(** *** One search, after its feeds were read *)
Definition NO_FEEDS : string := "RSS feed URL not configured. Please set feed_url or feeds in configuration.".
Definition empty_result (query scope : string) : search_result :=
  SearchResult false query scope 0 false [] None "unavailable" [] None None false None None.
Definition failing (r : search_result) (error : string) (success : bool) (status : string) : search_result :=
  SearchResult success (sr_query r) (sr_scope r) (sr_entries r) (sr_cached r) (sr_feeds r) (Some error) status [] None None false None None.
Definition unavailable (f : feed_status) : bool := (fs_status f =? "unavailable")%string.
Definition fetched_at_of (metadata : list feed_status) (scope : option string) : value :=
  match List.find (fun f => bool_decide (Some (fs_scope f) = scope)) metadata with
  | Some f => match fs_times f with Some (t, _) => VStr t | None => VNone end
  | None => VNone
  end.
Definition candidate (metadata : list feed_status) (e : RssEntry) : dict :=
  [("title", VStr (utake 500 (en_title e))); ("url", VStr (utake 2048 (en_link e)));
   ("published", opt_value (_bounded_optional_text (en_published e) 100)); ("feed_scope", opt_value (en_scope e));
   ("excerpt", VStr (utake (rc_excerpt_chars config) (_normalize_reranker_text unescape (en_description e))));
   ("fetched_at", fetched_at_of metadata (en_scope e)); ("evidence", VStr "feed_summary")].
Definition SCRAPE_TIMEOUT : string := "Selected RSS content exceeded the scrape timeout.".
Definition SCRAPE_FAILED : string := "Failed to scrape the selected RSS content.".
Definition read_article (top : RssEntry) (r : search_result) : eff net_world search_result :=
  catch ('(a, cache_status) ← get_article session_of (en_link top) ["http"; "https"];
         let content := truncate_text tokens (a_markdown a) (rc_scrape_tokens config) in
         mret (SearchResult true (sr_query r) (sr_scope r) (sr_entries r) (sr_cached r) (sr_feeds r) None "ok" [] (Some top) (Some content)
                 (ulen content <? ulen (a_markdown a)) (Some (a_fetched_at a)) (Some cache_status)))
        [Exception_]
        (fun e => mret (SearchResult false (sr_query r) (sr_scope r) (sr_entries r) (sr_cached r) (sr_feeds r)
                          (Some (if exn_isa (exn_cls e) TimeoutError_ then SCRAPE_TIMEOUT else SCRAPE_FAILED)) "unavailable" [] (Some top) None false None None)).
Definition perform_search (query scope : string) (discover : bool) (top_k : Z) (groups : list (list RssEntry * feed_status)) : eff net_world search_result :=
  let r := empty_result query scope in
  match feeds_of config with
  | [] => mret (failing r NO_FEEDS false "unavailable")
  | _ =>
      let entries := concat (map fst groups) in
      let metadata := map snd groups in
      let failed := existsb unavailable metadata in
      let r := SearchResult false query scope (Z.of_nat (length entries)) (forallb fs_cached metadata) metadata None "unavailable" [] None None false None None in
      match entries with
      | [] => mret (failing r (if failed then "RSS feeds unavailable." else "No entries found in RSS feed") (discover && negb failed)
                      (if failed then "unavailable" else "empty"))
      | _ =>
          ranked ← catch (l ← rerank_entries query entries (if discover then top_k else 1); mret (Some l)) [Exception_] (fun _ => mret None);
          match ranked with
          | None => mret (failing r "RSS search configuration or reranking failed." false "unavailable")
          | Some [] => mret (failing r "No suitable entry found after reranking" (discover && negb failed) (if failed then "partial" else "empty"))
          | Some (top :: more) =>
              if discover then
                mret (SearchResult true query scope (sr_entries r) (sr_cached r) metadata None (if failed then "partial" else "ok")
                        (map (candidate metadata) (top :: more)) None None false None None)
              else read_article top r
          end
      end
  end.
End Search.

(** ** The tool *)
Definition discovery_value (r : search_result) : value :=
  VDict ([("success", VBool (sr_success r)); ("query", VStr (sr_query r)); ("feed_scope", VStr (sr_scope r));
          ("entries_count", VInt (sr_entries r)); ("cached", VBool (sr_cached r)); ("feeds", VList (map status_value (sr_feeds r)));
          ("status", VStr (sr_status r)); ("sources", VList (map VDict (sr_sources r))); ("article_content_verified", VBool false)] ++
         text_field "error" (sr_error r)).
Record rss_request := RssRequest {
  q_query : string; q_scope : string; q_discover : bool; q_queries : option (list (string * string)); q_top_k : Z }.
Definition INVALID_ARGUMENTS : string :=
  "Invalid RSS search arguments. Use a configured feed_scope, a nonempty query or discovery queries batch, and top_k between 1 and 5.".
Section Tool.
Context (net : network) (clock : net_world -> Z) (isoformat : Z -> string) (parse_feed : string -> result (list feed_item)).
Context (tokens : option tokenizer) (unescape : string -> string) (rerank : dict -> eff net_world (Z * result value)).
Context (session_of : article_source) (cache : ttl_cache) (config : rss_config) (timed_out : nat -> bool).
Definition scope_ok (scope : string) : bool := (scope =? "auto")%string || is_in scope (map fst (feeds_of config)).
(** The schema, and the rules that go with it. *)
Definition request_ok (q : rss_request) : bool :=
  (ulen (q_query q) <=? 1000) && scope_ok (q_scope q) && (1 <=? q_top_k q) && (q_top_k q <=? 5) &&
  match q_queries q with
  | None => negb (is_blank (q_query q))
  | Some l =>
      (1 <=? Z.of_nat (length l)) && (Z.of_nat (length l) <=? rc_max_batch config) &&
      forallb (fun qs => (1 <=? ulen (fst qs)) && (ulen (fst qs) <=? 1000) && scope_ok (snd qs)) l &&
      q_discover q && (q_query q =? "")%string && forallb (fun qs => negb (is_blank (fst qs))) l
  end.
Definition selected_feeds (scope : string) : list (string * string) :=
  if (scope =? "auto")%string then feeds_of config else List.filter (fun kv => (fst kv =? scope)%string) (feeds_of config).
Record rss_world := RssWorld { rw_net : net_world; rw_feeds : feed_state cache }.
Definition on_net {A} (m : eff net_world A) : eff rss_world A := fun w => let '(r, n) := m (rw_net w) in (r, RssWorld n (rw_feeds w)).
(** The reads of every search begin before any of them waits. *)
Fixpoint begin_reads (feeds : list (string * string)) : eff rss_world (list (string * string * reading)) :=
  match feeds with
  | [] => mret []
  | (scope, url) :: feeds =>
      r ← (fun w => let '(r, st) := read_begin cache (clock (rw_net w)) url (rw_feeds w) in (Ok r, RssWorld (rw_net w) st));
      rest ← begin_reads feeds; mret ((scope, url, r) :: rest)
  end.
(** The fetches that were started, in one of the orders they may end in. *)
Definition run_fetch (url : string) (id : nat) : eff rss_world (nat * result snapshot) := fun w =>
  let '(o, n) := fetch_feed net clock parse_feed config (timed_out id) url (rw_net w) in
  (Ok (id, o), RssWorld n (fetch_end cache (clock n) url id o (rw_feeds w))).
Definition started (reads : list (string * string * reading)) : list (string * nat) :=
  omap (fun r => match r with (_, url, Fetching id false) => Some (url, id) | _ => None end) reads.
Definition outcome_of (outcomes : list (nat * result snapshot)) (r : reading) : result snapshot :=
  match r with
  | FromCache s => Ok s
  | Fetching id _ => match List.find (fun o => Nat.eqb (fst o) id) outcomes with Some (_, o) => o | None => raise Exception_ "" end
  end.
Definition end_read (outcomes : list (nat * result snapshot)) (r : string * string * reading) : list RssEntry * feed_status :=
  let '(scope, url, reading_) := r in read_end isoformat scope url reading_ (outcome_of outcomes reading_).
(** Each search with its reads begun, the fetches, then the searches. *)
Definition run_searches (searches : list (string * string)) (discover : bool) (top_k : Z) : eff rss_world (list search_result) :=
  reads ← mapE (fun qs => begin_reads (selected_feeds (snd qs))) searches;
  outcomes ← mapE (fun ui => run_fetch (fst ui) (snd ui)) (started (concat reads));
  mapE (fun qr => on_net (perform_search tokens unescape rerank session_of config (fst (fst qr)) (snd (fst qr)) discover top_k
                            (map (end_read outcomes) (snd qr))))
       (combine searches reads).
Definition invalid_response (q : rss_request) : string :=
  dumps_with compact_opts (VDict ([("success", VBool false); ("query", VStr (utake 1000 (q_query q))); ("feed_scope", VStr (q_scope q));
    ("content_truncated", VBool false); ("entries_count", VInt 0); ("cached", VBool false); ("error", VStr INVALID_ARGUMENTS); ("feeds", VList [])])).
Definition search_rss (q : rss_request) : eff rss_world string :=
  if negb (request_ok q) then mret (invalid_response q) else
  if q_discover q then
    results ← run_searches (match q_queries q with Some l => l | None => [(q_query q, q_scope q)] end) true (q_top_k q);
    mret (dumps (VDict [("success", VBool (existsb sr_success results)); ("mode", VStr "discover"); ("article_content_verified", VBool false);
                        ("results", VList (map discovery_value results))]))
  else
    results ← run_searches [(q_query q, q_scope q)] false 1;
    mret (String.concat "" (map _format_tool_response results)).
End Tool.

^^^^^^^^

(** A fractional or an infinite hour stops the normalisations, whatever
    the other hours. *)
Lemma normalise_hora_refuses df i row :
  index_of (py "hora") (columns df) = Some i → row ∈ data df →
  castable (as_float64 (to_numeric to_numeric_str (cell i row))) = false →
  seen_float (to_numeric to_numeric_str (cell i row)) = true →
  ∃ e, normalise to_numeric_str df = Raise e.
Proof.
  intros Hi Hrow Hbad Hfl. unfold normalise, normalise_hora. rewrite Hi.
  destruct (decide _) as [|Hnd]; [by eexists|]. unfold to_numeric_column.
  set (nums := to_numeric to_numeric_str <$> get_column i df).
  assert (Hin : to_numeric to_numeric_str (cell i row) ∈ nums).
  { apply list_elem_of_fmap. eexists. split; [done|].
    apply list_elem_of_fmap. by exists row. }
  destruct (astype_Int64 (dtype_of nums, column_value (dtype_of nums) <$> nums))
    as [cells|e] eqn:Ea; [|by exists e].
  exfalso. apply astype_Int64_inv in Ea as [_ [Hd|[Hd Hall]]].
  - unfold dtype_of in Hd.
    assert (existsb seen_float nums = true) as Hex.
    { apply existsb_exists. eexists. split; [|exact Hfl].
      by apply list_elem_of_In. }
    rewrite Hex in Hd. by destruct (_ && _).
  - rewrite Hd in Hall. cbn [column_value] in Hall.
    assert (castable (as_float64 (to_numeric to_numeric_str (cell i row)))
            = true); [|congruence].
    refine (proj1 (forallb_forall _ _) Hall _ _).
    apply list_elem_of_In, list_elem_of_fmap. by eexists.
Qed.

^^^^^^^^

__Problem statement__
From the data above, work out how many lines hold "length". Answer with the number alone.

__Response to this task__
2